To combat obesity, scientists have created a weight-loss gadget that utilises magnets to prevent individuals from extending their mouths wide enough to consume solid food.
The gadget, which was created by medical experts from the University of Otago in New Zealand and scientists from Leeds in the United Kingdom, combines magnetic components with locking bolts and can be fitted by dentists, reports The Guardian.
It has, however, been ridiculed online, with some comparing it to a medieval torture device.
The University of Otago tweeted that it was "a world-first" weight-loss device "to help fight the global obesity epidemic: an intra-oral device that restricts a person to a liquid diet."
The gadget, known as the DentalSlim Diet Control, allows users to open their mouths only 2mm wide. It was first tested on seven otherwise healthy obese women from Dunedin, New Zealand, who were given a low-calorie liquid diet for two weeks.
According to a study published in the British Dental Journal, the ladies dropped an average of 6.36kg, or roughly 5.1% of their overall weight.
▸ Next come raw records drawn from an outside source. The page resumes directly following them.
(* ===== verification/Redis.v ===== *)
(** The client of Redis, src/sample/nty_rediscli.c, and what is proved of its calls.

    The functions of hiredis, which is not in the repository, are events: what they answer is
    left to the environment. A command is its format and the arguments behind it. What is only
    printed is left out, but not the pointers that are followed for it. *)

From S2P Require Export CString Client.

(** What the program looks at in a reply: the pointer, the type, and the pointers of the
    elements, with zero for NULL. *)
Record redisReply : Type := Reply { reply_ptr : Z; reply_type : Z; reply_elements : list Z }.
(** What it looks at in a context. *)
Record redisContext : Type := Context { context_ptr : Z; context_err : Z }.

Inductive redisE : Type → Type :=
  | redisConnectUnixWithTimeout (path : list byte) (timeout : Z * Z) : redisE (option redisContext)
  | redisConnectWithTimeout (ip : list byte) (port : Z) (timeout : Z * Z) : redisE (option redisContext)
  | redisCommand (c : Z) (format : list byte) (args : list (list byte)) : redisE (option redisReply)
  | freeReplyObject (reply : Z) : redisE unit
  | redisFree (c : Z) : redisE unit.

Module Redis.
Definition REDIS_REPLY_ARRAY : Z := 2.
Definition hostname : list byte := lit "192.168.233.133".
Definition port : Z := 6379.
Definition timeout : Z * Z := (1, 500000)%Z.
Definition isunix : bool := false.

(** [reply->...] *)
Definition deref {A} (p : option A) : res A := match p with Some r => Ok r | None => Err NullDeref end.
Definition ptr_of (p : option redisReply) : Z := match p with Some r => reply_ptr r | None => 0%Z end.

(** [reply = redisCommand(c, ...); printf(..., reply->...); freeReplyObject(reply);] *)
Definition command_printed (c : Z) (format : list byte) (args : list (list byte)) : prg redisE unit :=
  reply ← call (redisCommand c format args);
  pure (deref reply);;
  call (freeReplyObject (ptr_of reply)).
(** [reply = redisCommand(c, ...); freeReplyObject(reply);] *)
Definition command (c : Z) (format : list byte) (args : list (list byte)) : prg redisE unit :=
  reply ← call (redisCommand c format args);
  call (freeReplyObject (ptr_of reply)).

(** [for (j = 0; j < 10; j++)] with [togo] turns left. *)
Fixpoint push_elements (c : Z) (togo : nat) (j : Z) : prg redisE unit :=
  match togo with
  | O => mret tt
  | S togo => command c (lit "LPUSH mylist element-%s") [decimal j];; push_elements c togo (j + 1)
  end.

(** [reply->element[j]->str] for each element. *)
Fixpoint print_elements (l : list Z) : res unit :=
  match l with [] => Ok tt | p :: l => if decide (p = 0%Z) then Err NullDeref else print_elements l end.

Definition coroutine_func : prg redisE unit :=
  c ← (if isunix then call (redisConnectUnixWithTimeout hostname timeout)
       else call (redisConnectWithTimeout hostname port timeout));
  match c with
  | None => pure (Err ProcExit)
  | Some c =>
      if negb (context_err c =? 0)%Z then call (redisFree (context_ptr c));; pure (Err ProcExit)
      else
        let c := context_ptr c in
        command_printed c (lit "PING") [];;
        command_printed c (lit "SET %s %s") [lit "foo"; lit "hello world"];;
        command_printed c (lit "SET %b %b") [lit "bar"; lit "hello"];;
        command_printed c (lit "GET foo") [];;
        command_printed c (lit "INCR counter") [];;
        command_printed c (lit "INCR counter") [];;
        command c (lit "DEL mylist") [];;
        push_elements c 10 0;;
        reply ← call (redisCommand c (lit "LRANGE mylist 0 -1") []);
        r ← pure (deref reply);
        (if (reply_type r =? REDIS_REPLY_ARRAY)%Z then pure (print_elements (reply_elements r)) else mret tt);;
        call (freeReplyObject (ptr_of reply));;
        call (redisFree c)
  end.

(** ** Properties *)

(** The commands sent, and the replies received and not released. *)
Definition command_step (l : list (list byte * list (list byte))) (c : event redisE) :=
  match c with
  | ACall (redisCommand _ format args) _ => l ++ [(format, args)]
  | _ => l
  end.
Definition commands (tr : list (event redisE)) : list (list byte * list (list byte)) := foldl command_step [] tr.
Definition held_step (l : list Z) (c : event redisE) : list Z :=
  match c with
  | ACall e r =>
      match e in redisE A return A → list Z with
      | redisCommand _ _ _ => λ p, l ++ [ptr_of p]
      | freeReplyObject p => λ _, filter (λ q, q ≠ p) l
      | _ => λ _, l
      end r
  end.
Definition held (tr : list (event redisE)) : list Z := foldl held_step [] tr.
Definition freed_step (b : bool) (c : event redisE) : bool :=
  match c with ACall (redisFree _) _ => true | _ => b end.
Definition freed (tr : list (event redisE)) : bool := foldl freed_step false tr.

(** The commands of the sample, in order. *)
Definition sample_commands : list (list byte * list (list byte)) :=
  [(lit "PING", []); (lit "SET %s %s", [lit "foo"; lit "hello world"]); (lit "SET %b %b", [lit "bar"; lit "hello"]);
   (lit "GET foo", []); (lit "INCR counter", []); (lit "INCR counter", []); (lit "DEL mylist", [])]
  ++ ((λ j, (lit "LPUSH mylist element-%s", [decimal (Z.of_nat j)])) <$> seq 0 10)
  ++ [(lit "LRANGE mylist 0 -1", [])].

(** Every connection and every command is answered. *)
Definition answered (A : Type) (e : redisE A) : A → Prop :=
  match e in redisE A return A → Prop with
  | redisConnectWithTimeout _ _ _ => λ c, ∃ p, c = Some (Context p 0)
  | redisCommand _ _ _ => λ r, ∃ p t l, r = Some (Reply p t l) ∧ Forall (λ q, q ≠ 0%Z) l
  | _ => λ _, True
  end.
(** A reply is released before the next command is sent, and the context is used until it is
    freed, once. *)
Definition in_turn (tr : list (event redisE)) (A : Type) (e : redisE A) : Prop :=
  match e with
  | redisConnectUnixWithTimeout _ _ => False
  | redisConnectWithTimeout _ _ _ => tr = []
  | redisCommand _ _ _ => held tr = [] ∧ freed tr = false
  | freeReplyObject p => held tr = [p]
  | redisFree _ => held tr = [] ∧ freed tr = false
  end.

(** After a command the reply is released and the command noted. *)
Definition idle (l : list (list byte * list (list byte))) (tr : list (event redisE)) : Prop :=
  commands tr = l ∧ held tr = [] ∧ freed tr = false.

Lemma idle_command l tr c format args p :
  idle l tr →
  idle (l ++ [(format, args)]) ((tr ++ [ACall (redisCommand c format args) p]) ++ [ACall (freeReplyObject (ptr_of p)) tt]) ∧
  held (tr ++ [ACall (redisCommand c format args) p]) = [ptr_of p] ∧
  freed (tr ++ [ACall (redisCommand c format args) p]) = false ∧
  commands (tr ++ [ACall (redisCommand c format args) p]) = l ++ [(format, args)].
Proof.
  intros (Hc & Hh & Hf). unfold idle, commands, held, freed in *. rewrite !foldl_app. simpl. rewrite Hc, Hh, Hf. simpl.
  rewrite filter_cons_False by tauto. by rewrite filter_nil.
Qed.

Lemma command_idle c format args l tr : idle l tr →
  every_call in_turn answered (command c format args) tr (λ tr _, idle (l ++ [(format, args)]) tr).
Proof.
  intros Hi. apply ec_bind_call; [by destruct Hi as (_ & ? & ?)|]. intros p _.
  destruct (idle_command l tr c format args p Hi) as (Hi' & Hh & _). apply ec_call; [done|]. by intros [] _.
Qed.
Lemma command_printed_idle c format args l tr : idle l tr →
  every_call in_turn answered (command_printed c format args) tr (λ tr _, idle (l ++ [(format, args)]) tr).
Proof.
  intros Hi. apply ec_bind_call; [by destruct Hi as (_ & ? & ?)|]. intros p (q & t & els & -> & _).
  eapply ec_bind_pure; [done|].
  destruct (idle_command l tr c format args (Some (Reply q t els)) Hi) as (Hi' & Hh & _).
  apply ec_call; [done|]. by intros [] _.
Qed.
Lemma push_idle c togo j l tr : idle l tr →
  every_call in_turn answered (push_elements c togo (Z.of_nat j)) tr
    (λ tr _, idle (l ++ ((λ j, (lit "LPUSH mylist element-%s", [decimal (Z.of_nat j)])) <$> seq j togo)) tr).
Proof.
  revert j l tr; induction togo as [|togo IH]; intros j l tr Hi; cbn [push_elements seq fmap list_fmap].
  - apply ec_ret. by rewrite app_nil_r.
  - eapply ec_bind; [by apply command_idle|]. intros tr' [] Hi'. cbn beta in Hi'. replace (Z.of_nat j + 1)%Z with (Z.of_nat (S j)) by lia.
    eapply ec_conseq; [by apply IH|]. intros tr'' []. by rewrite <- app_assoc.
Qed.

Lemma elements_printed l : Forall (λ q, q ≠ 0%Z) l → print_elements l = Ok tt.
Proof. induction 1 as [|q l Hq _ IH]; [done|]. simpl. by rewrite decide_False. Qed.

(** When the connection stands and every command is answered, the client sends its eighteen
    commands in order, releases every reply before it sends the next, and frees the context as
    its last call. *)
Theorem redis_commands_sent :
  every_call in_turn answered coroutine_func [] (λ tr _,
    commands tr = sample_commands ∧ held tr = [] ∧ freed tr = true).
Proof.
  apply ec_bind_call; [done|]. intros c [p ->]. cbn [app context_err context_ptr negb Z.eqb].
  assert (idle [] [ACall (redisConnectWithTimeout hostname port timeout) (Some (Context p 0))]) as Hi by done.
  cbv zeta. revert Hi. generalize [ACall (redisConnectWithTimeout hostname port timeout) (Some (Context p 0))].
  intros tr Hi.
  do 6 (eapply ec_bind; [by apply command_printed_idle|]; clear tr Hi; intros tr [] Hi; cbn beta in Hi).
  eapply ec_bind; [by apply command_idle|]. clear tr Hi. intros tr [] Hi. cbn beta in Hi.
  eapply ec_bind; [by apply (push_idle p 10 0)|]. clear tr Hi. intros tr [] Hi. cbn beta in Hi.
  apply ec_bind_call; [by destruct Hi as (_ & ? & ?)|]. intros r (q & t & els & -> & Hels).
  destruct (idle_command _ tr p (lit "LRANGE mylist 0 -1") [] (Some (Reply q t els)) Hi) as ((Hc & Hh' & Hf') & Hh & Hf & _).
  eapply ec_bind_pure; [done|]. cbn [reply_type reply_elements].
  eapply (ec_bind _ _ _ _ _ (λ tr' _, tr' = tr ++ [ACall (redisCommand p (lit "LRANGE mylist 0 -1") []) (Some (Reply q t els))])).
  { destruct (t =? REDIS_REPLY_ARRAY)%Z; [|by apply ec_ret]. eapply ec_pure; [by apply elements_printed|done]. }
  intros ? [] ->. apply ec_bind_call; [done|]. intros [] _. apply ec_call; [by split|]. intros [] _.
  unfold commands, held, freed in *. split; [|split].
  - rewrite foldl_snoc, Hc. by vm_compute.
  - by rewrite foldl_snoc, Hh'.
  - by rewrite foldl_snoc.
Qed.

(** A lost connection, for which [redisCommand] gives NULL, ends the program with a null
    dereference. *)
Theorem lost_connection_crashes :
  ends (λ A e, match e in redisE A return unit → A * unit with
    | redisConnectUnixWithTimeout _ _ => λ s, (None, s)
    | redisConnectWithTimeout _ _ _ => λ s, (Some (Context 1 0), s)
    | redisCommand _ _ _ => λ s, (None, s)
    | freeReplyObject _ => λ s, (tt, s)
    | redisFree _ => λ s, (tt, s)
    end) coroutine_func tt (Err NullDeref) tt.
Proof. exists 20. vm_compute. reflexivity. Qed.
End Redis.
Participants, on the other hand, claimed that the gadget was difficult to operate and that it made speaking difficult. They claimed they were uncomfortable and that "life in general was less satisfying".
One person violated the rules and ate items they weren't permitted to, such as melted chocolate.
Prof Paul Brunton from the University of Otago said the main barrier that stopped weight loss was "compliance". He said that the tool helped to establish new habits that could kickstart the process".
He said, "It is a non-invasive, reversible, economical and attractive alternative to surgical procedures."
The DentalSlim Diet Control has received criticism online, with people on Twitter saying: "You don't need this torture device to go on a liquid diet."
The University of Otago said, "To clarify, the intention of the device is not intended as a quick or long-term weight-loss tool. Rather, it is aimed to assist people who need to undergo surgery and who cannot have the surgery until they have lost weight."
The research team behind the product included Dr Jonathan Bodansky of Leeds and Dr Richard Hall of RMH consultancy in Leeds.